The Perfidy of the Scribes
Mark 12:38-44
Twenty-Fifth Sunday after Pentecost
analysis by Ed Schroeder

Sabbatarians,
I. All Saints Day in Lithuania
is a national holiday, so shops are closed even though it is Saturday. But that does not mean no one’s out on the streets. On our trip down town and back this morning, it seemed that everyone–in cars or on foot–was carrying flowers or wreaths on their way to cemeteries. At the public market in old town row upon row of the stalls, usually piled high with foodstuffs and home-made products, were just as full with floral offerings to help the faithful keep the feast. 

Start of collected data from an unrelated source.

(* ===== verification/DictSpec.v ===== *)
(** * DictSpec: the load of a dictionary, its values, and what its initialisation lacks *)
From stdpp Require Import gmap.
From Stdlib Require Import ZArith.
From S2P Require Import Prelude Dict.

(** What dictExpand promises for a table that is not being rehashed: an empty table
    gets at least the size that is asked for, any other starts its rehashing. *)
Class DictExpandOk (dictExpand : Z → M dworld Z) : Prop := {
  expand_ok n w h : ht0 (d w) = Some h → rehashidx (d w) = Some (-1)%Z → (used h ≤ n)%Z →
    wp (dictExpand n) (λ r w', r = DICT_OK ∧
      if (size h =? 0)%Z then
        ∃ h', ht0 (d w') = Some h' ∧ (n ≤ size h')%Z ∧ used h' = used h ∧
          rehashidx (d w') = Some (-1)%Z
      else rehashidx (d w') = Some 0%Z) w
}.

(** The load that is left: less than one entry per slot, or less than six where
    resizing is disabled. *)
Definition light (can_resize : Z) (h : dictht) : Prop :=
  (0 < size h)%Z ∧ ((used h < size h)%Z ∨ can_resize = 0%Z ∧ (used h < 6 * size h)%Z).

Section DictSpec.
Context (dictExpand : Z → M dworld Z) `{!DictExpandOk dictExpand}.

Lemma wp_rd_field {A} (f : dict → option A) x (Q : A → dworld → Prop) w :
  f (d w) = Some x → Q x w → wp (rd_field f) Q w.
Proof.
  intros E HQ. unfold rd_field, mbind, M_bind, gets, wp, safely. cbn [id].
  change (id w) with w. by rewrite E.
Qed.

(** The load.  After _dictExpandIfNeeded a table that is not rehashed has slots and
    is lightly loaded, or its rehashing was started; a table in rehashing is left alone.
    The size that is asked for does not wrap below 2^63 entries. *)
Lemma dict_expand_if_needed w h i : ht0 (d w) = Some h → rehashidx (d w) = Some i →
  (0 ≤ size h)%Z → (0 ≤ used h < 2 ^ 63)%Z → (size h = 0 → used h ≤ DICT_HT_INITIAL_SIZE - 1)%Z →
  wp (_dictExpandIfNeeded dictExpand) (λ r w', r = DICT_OK ∧
    (if (i =? -1)%Z then
       rehashidx (d w') = Some 0%Z ∨
       ∃ h', ht0 (d w') = Some h' ∧ rehashidx (d w') = Some (-1)%Z ∧ used h' = used h ∧
         light (dict_can_resize w) h'
     else w' = w)) w.
Proof.
  intros Hh Hi Hs Hu H0. unfold _dictExpandIfNeeded, dictIsRehashing.
  apply wp_bind, wp_bind, (wp_rd_field _ i), wp_ret; [done|].
  destruct (Z.eqb_spec i (-1)) as [->|Hne]; cbn [negb]; [|by apply wp_ret].
  apply wp_bind, (wp_rd_field _ h); [done|]. destruct (Z.eqb_spec (size h) 0) as [E|E].
  - unfold DICT_HT_INITIAL_SIZE in *. eapply wp_mono; [apply (expand_ok 4 w h); [done|done|lia]|].
    intros r w'. rewrite E. cbn [Z.eqb]. intros (-> & h' & E1 & E2 & E3 & E4).
    split; [done|]. right. exists h'. split; [done|]. split; [done|]. split; [done|].
    split; [lia|left; lia].
  - apply wp_bind, wp_gets. change (id w) with w.
    destruct (Z.leb_spec (size h) (used h)) as [Hle|Hgt]; cbn [andb].
    + assert (Hex : wp (dictExpand (u64 (used h * 2))) (λ r w', r = DICT_OK ∧
        (rehashidx (d w') = Some 0%Z ∨ ∃ h', ht0 (d w') = Some h' ∧
          rehashidx (d w') = Some (-1)%Z ∧ used h' = used h ∧ light (dict_can_resize w) h')) w).
      { rewrite u64_id by lia. eapply wp_mono; [apply (expand_ok _ w h); [done|done|lia]|].
        intros r w'. rewrite (proj2 (Z.eqb_neq _ _)) by done. intros [-> ?]. split; [done|by left]. }
      destruct (Z.eqb_spec (dict_can_resize w) 0) as [Ec|Ec]; cbn [negb orb]; [|exact Hex].
      destruct (Z.ltb_spec dict_force_resize_ratio (used h `div` size h)) as [Hr|Hr]; [exact Hex|].
      apply wp_ret. split; [done|]. right. exists h. do 3 (split; [done|]). split; [lia|]. right.
      split; [done|]. unfold dict_force_resize_ratio in Hr.
      pose proof (Z.mod_pos_bound (used h) (size h) ltac:(lia)).
      pose proof (Z.div_mod (used h) (size h) ltac:(lia)). nia.
    + apply wp_ret. split; [done|]. right. exists h. do 3 (split; [done|]). split; [lia|left; lia].
Qed.

End DictSpec.

(** A dictionary in memory that was not initialised. *)
Definition raw_dict : dict := Dict None None None None None None.

(** _dictInit leaves privdata, rehashidx and iterators without a value: the tables are
    empty, but the first check of the load uses a value that is not there, and it has no
    result. *)
Lemma dict_init_incomplete dictExpand ty p w : d w = raw_dict →
  ∃ w', _dictInit ty p w = Ok (None, w') ∧
    dictSize w' = Ok (0%Z, w') ∧ dictSlots w' = Ok (0%Z, w') ∧
    _dictExpandIfNeeded dictExpand w' = Fault FUninit ∧ privdata (d w') = None.
Proof.
  destruct w as [d0 es c l]. cbn [d]. intros ->. eexists. split; [reflexivity|]. done.
Qed.

(** The members of the union share their bits. *)
Lemma dict_union he n e w : entries w !! he = Some e → (- 2 ^ 63 ≤ n < 2 ^ 63)%Z →
  (dictSetSignedIntegerVal (Some he) n;; dictGetSignedIntegerVal (Some he)) w =
    Ok (n, set_entries (<[he := set_v (u64 n) e]> (entries w)) w) ∧
  (dictSetSignedIntegerVal (Some he) n;; dictGetUnsignedIntegerVal (Some he)) w =
    Ok (n `mod` 2 ^ 64, set_entries (<[he := set_v (u64 n) e]> (entries w)) w)%Z.
Proof.
  intros E Hn. unfold dictSetSignedIntegerVal, dictGetSignedIntegerVal, dictGetUnsignedIntegerVal,
    upd_entry, entry, mbind, M_bind, gets, modify, mret, M_ret. change (id w) with w. rewrite E.
  change (id (set_entries ?a ?b)) with (set_entries a b). cbn [set_entries entries].
  rewrite lookup_insert_eq. cbn [v set_v]. split; [|done]. f_equal. f_equal.
  unfold s64, u64. change (2 ^ 63)%Z with 9223372036854775808%Z in Hn.
  rewrite Z.add_mod_idemp_l by lia. rewrite Z.mod_small by lia. lia.
Qed.

(** ** Witness *)

(** A dictExpand that meets the interface. *)
Definition demo_expand (n : Z) : M dworld Z :=
  modify (λ w, match ht0 (d w) with
    | Some h =>
      if (size h =? 0)%Z then
        set_d (Dict (type (d w)) (privdata (d w)) (Some (Dictht 1 n (n - 1) (used h))) (ht1 (d w))
          (rehashidx (d w)) (iterators (d w))) w
      else
        set_d (Dict (type (d w)) (privdata (d w)) (Some h) (Some (Dictht 2 n (n - 1) 0))
          (Some 0%Z) (iterators (d w))) w
    | None => w
    end);;
  mret DICT_OK.

#[global] Instance demo_expand_ok : DictExpandOk demo_expand.
Proof.
  split. intros n w h E Hi Hn. unfold demo_expand. apply wp_bind, wp_modify, wp_ret.
  split; [done|]. rewrite E. destruct (size h =? 0)%Z; [|done].
  eexists. split; [done|]. cbn [size used set_d d rehashidx]. split; [lia|done].
Qed.

Definition demo_dict : dworld :=
  DWorld (Dict None (Some 0%Z) (Some (Dictht 1 4 3 4)) (Some _dictReset) (Some (-1)%Z) (Some 0%Z))
    ∅ 1 [].

Lemma dict_expand_if_needed_witness :
  wp (_dictExpandIfNeeded demo_expand) (λ r w', r = DICT_OK ∧
    (if (-1 =? -1)%Z then
       rehashidx (d w') = Some 0%Z ∨
       ∃ h', ht0 (d w') = Some h' ∧ rehashidx (d w') = Some (-1)%Z ∧ used h' = 4%Z ∧
         light (dict_can_resize demo_dict) h'
     else w' = demo_dict)) demo_dict.
Proof.
  apply (dict_expand_if_needed demo_expand demo_dict (Dictht 1 4 3 4) (-1)%Z); try done.
Defined.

Since Lutherans here let the day pass unnoticed, we dropped in on a Roman Catholic mass at Mary Queen of Heaven near the market. We had had our Lutheran binge the day before, the 480th return of Reformation Day. Many from our seminary found their way 200 kms east to Kaunas, the nation’s second city, for a festival service there. The newly printed “official” eucharistic liturgy was introduced for the occasion–complete with eucharistic prayer, anamnesis & epiclesis. Not genuinely new, it presents an amalgam of the two liturgical traditions in today’s Lutheranism here: the St Petersburg tradition (as they call it) from the days when Russia ruled and the Prussian Union tradition when segments of the country were under Prussian control. It is intended as an interim step on the way to a genuinely new worship agenda a few years hence. The bishop, in full regalia (mitre, crosier, et al.) presided and preached with at least half of the national church’s clergy–which means about a dozen–scurrying about assisting.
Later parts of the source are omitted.